Directional drilling is the process of steering a drill string, and hence the borehole. It can be achieved with a variety of drill string steering mechanisms, e.g., whipstocks, mud motors with bent-housings, jetting bits, adjustable gauge stabilizers, and rotary steering systems (RSS). Each of these mechanisms employs side force, bit tilt angle, or some combination thereof, to steer the drill string's forward and rotary motion. They may be used to avoid obstacles and reach desired targets, both of which may take various forms. For example, a target may be specified in terms of an entry point to a formation, together with a desired entry vector. Both the entry point and vector may be specified as ranges or accompanied by acceptable tolerances. Some boreholes may even be associated with a series of such entry points and vectors.
Drillers generally employ careful trajectory planning not only to ensure that targets are reached and obstacles avoided, but also to limit curvature and tortuosity of the borehole. Such limits are needed to prevent the drill string and other tubulars from getting stuck, to avoid excessive friction, and to minimize casing wear.
Trajectory planning is generally subject to information uncertainty from a number of sources. For example, the drill string continuously encounters formations whose precise properties are often not known in advance, but which affect the operation of the bit, or more precisely, affect the operating parameter ranges that induce bit whirl, stick-slip, vibration, and other undesirable behaviors, as well as affecting the relationship between those parameters and the ROP. The drilling dynamics model used to predict such behaviors might be mismatched with the physical drill string assembly. The formation heterogeneity may also be uncertain, as well as the precise positions of the formation boundaries and any detected formation anomalies. The operating parameters themselves may not be precisely known (e.g., rotations per minute (RPM), torque, hook load, weight on bit (WOB), downhole pressure, drilling fluid flow rate), whether due to inaccuracies in the control mechanisms or sensor noise. The steering mechanism may suffer from bit walk or other steering inaccuracies.

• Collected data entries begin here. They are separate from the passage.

Definition producer_send (producer : KafkaProducer) (topic : string)
    (value : json) (r : send_result) : M get_result :=
  ([EvSend topic value],
   match r with SendRaises e => Raise e | Sent future => Return future end).

Definition future_get (future : get_result) (timeout : Z) : M (Z * Z) :=
  ([EvFutureGet timeout],
   match future with GetRaises e => Raise e | Delivered p o => Return (p, o) end).

Definition send_to_kafka (cfg : Config) (producer : KafkaProducer)
    (data : json) (r : send_result) : M bool :=
  if negb (truthy data) then ret false
  else
    try_excepts
      (future <- producer_send producer (KAFKA_TOPIC cfg) data r ;;
       record_metadata <- future_get future 15 ;;
       ret true)
      [ (is_KafkaError, fun _ => ret false);
        (is_Exception, fun _ => ret false) ].

(** ** Dates *)

(** The calendar part of a [datetime] (a valid date, as [datetime.today()]
    returns); the time of day is never used. *)
Record datetime : Type := mkDate { year : Z; month : Z; day : Z }.

Definition is_leap (y : Z) : bool :=
  (y mod 4 =? 0) && (negb (y mod 100 =? 0) || (y mod 400 =? 0)).

Definition days_before_year (y : Z) : Z :=
  let y := y - 1 in y * 365 + y / 4 - y / 100 + y / 400.

Definition days_before_month (y m : Z) : Z :=
  nth (Z.to_nat m) [0; 0; 31; 59; 90; 120; 151; 181; 212; 243; 273; 304; 334] 0
  + (if (2 <? m) && is_leap y then 1 else 0).

Definition toordinal (d : datetime) : Z :=
  days_before_year (year d) + days_before_month (year d) (month d) + day d.

(** [d.weekday()]: Monday is 0, Sunday is 6. *)
Definition weekday (d : datetime) : Z := (toordinal d + 6) mod 7.

Fixpoint zfill (width : nat) (s : string) : string :=
  match width with
  | O => s
  | S w => if (String.length s <=? w)%nat then zfill w ("0" ++ s)%string else s
  end.

(** [d.strftime('%Y-%m-%d')] *)
Definition strftime_Y_m_d (d : datetime) : string :=
  (zfill 4 (str (year d)) ++ "-" ++ zfill 2 (str (month d)) ++ "-"
     ++ zfill 2 (str (day d)))%string.

(** ** main *)

(** What one iteration of the scheduler loop meets: the clock, the source,
    the pauses between pages, the broker's answer to the [i]-th record, and
    what the sleep at the end of the iteration comes to. *)
Record cycle_env : Type := mkCycle {
  today : datetime;
  source : Z -> http_result;
  pause : Z -> option exn;
  now_isoformat : nat -> string;
  broker : nat -> send_result;
  interval_sleep : option exn
}.

Definition message (cfg : Config) (today : datetime) (now : string)
    (item : json) : json :=
  JObj [ ("source", JStr "stock_price_api");
         ("api_endpoint", JStr (API_ENDPOINT cfg));
         ("search_date", JStr (strftime_Y_m_d today));
         ("retrieved_at", JStr now);
         ("data", item) ].

(** [for item in all_data: ... send_to_kafka(producer, message)], from the
    [i]-th record on. *)
Fixpoint publish_from (cfg : Config) (producer : KafkaProducer)
    (env : cycle_env) (today : datetime) (i : nat) (all_data : list json) : M unit :=
  match all_data with
  | [] => ret tt
  | item :: rest =>
      send_to_kafka cfg producer
        (message cfg today (now_isoformat env i) item) (broker env i) ;;;
      publish_from cfg producer env today (S i) rest
  end.
(** * GRoot: a shallow embedding of src/g-root.mjs

    GRoot keeps a repository under [.groot/]: a directory of objects named
    by the SHA-1 digest of their text, and three metadata files, [HEAD],
    [index] and [stash].  Every command of the tool is a short sequence of
    file reads and writes followed by console output.  The embedding keeps
    that shape: a command is a computation in a small monad that threads the
    repository, records every write and every printed line in a trace, and
    may end with a thrown error.

    The embedding covers an initialised repository: the [index] and [stash]
    files exist and hold what the tool wrote, and a write to disk succeeds.
    The working tree is an input: [add] takes the text read from the file,
    [status] the files [getAllFiles] lists with their texts. *)

From Stdlib Require Import Ascii.
From stdpp Require Import gmap strings list fin_maps.

(** ** Data model *)

(** An element of the [index] array: [{ path: filePath, hash: fileHash }]. *)
Record IndexEntry := mkEntry { path : string; hash : string }.

(** The object built by [commit].  [parent] is what [getCurrentHead]
    returned: the text of the [HEAD] file, or [undefined] ([None]) when the
    file could not be read. *)
Record Commit := mkCommit {
  timeStamp : string;
  message : string;
  files : list IndexEntry;
  parent : option string
}.

(** An element of the [stash] array: [{ timeStamp, files: index }]. *)
Record StashEntry := mkStash {
  stash_timeStamp : string;
  stash_files : list IndexEntry
}.
(** * SensuHandler (diamond/handler/sensu.py): batching, backlog trimming and
      reconnect-on-failure, as a shallow embedding.

    The handler is a Python object whose methods mutate [self] and call the
    socket library and a logger.  Here a method is a function from the
    handler state to an outcome (returned normally, or raised) together with
    the state it leaves behind: a raised exception keeps the mutations made
    before it, which is what [except] and [finally] blocks observe.

    The socket library is not part of the program: every call made on it is
    answered by a [world], an arbitrary function of the calls made so far.
    All calls and log lines are recorded, in order, in the handler's
    [history], so that "no transmission is attempted" or "one reconnect" are
    statements about that list. *)

From Stdlib Require Import ZArith List String Ascii Bool Lia.
From stdpp Require Import base gmap strings.
Import ListNotations.
Local Open Scope string_scope.
Local Open Scope list_scope.
Local Open Scope Z_scope.

(* ===================================================================== *)
(** ** Python values and builtins used by the handler                     *)
(* ===================================================================== *)

Module Py.

(** Exceptions the handler can meet.  All of them derive from [Exception]. *)
Inductive exn : Type :=
| IndexError
| KeyError (key : string)
| ValueError
| AttributeError
| SocketError (errno : Z).

(** Outcome of a call: a value, or a raised exception. *)
Inductive res (A : Type) : Type :=
| Ok (a : A)
| Raise (e : exn).
Arguments Ok {A} a.
Arguments Raise {A} e.

(** Whitespace of a Python 2 byte string: space, \t, \n, \v, \f, \r. *)
Definition isspace (a : ascii) : bool :=
  let n := nat_of_ascii a in
  (Nat.eqb n 32 || (Nat.leb 9 n && Nat.leb n 13))%bool.

Definition is_empty (s : string) : bool :=
  match s with EmptyString => true | String _ _ => false end.

(** [s.split()] with no separator: the maximal runs of non-whitespace. *)
Fixpoint split_from (cur : string) (s : string) : list string :=
  match s with
  | EmptyString => if is_empty cur then [] else [cur]
  | String a rest =>
      if isspace a
      then (if is_empty cur then split_from "" rest
            else cur :: split_from "" rest)
      else split_from (String.append cur (String a "")) rest
  end.

Definition split (s : string) : list string := split_from "" s.

(** [s.lower()] on ASCII letters. *)
Definition lower_ascii (a : ascii) : ascii :=
  let n := nat_of_ascii a in
  if (Nat.leb 65 n && Nat.leb n 90)%bool then ascii_of_nat (n + 32) else a.

Fixpoint lower (s : string) : string :=
  match s with
  | EmptyString => EmptyString
  | String a rest => String (lower_ascii a) (lower rest)
  end.

(** [s.strip()]: whitespace removed at both ends. *)
Fixpoint lstrip (s : string) : string :=
  match s with
  | EmptyString => EmptyString
  | String a rest => if isspace a then lstrip rest else s
  end.

Fixpoint rstrip (s : string) : string :=
  match s with
  | EmptyString => EmptyString
  | String a rest =>
      let r := rstrip rest in
      if (isspace a && is_empty r)%bool then EmptyString else String a r
  end.

Definition strip (s : string) : string := rstrip (lstrip s).

(** [''.join(l)]. *)
Definition join (l : list string) : string :=
  fold_right String.append EmptyString l.

(** [l[i]] for a list: negative indices count from the end, anything out of
    range raises IndexError. *)
Definition index {A} (l : list A) (i : Z) : res A :=
  let n := Z.of_nat (length l) in
  let j := if i <? 0 then i + n else i in
  if (0 <=? j) && (j <? n)
  then match nth_error l (Z.to_nat j) with
       | Some x => Ok x
       | None => Raise IndexError
       end
  else Raise IndexError.

(** [l[i:]]: a negative start counts from the end; the start is clipped to
    the bounds of the list, so the slice never raises. *)
Definition slice_from {A} (l : list A) (i : Z) : list A :=
  let n := Z.of_nat (length l) in
  let start := if i <? 0 then Z.max 0 (i + n) else Z.min i n in
  skipn (Z.to_nat start) l.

It is in this context of uncertainty that drillers must operate as they seek to reach their targets quickly and efficiently. Achieving this goal requires consideration of a surprising range of factors including rate of penetration (ROP), likelihood of equipment damage and commensurate non-productive time (NPT) spent on repairs, and other sources of NPT including tripping the bottomhole assembly (BHA), replacing worn bits, performing survey measurements, and recalibrating drilling subsystems. Drillers lack sufficient guidance for optimizing their operating parameters in the face of such complexity and uncertainty.
It should be understood, however, that the specific embodiments given in the drawings and detailed description thereto do not limit the disclosure. On the contrary, they provide the foundation for one of ordinary skill to discern the alternative forms, equivalents, and modifications that are encompassed together with one or more of the given embodiments in the scope of the appended claims.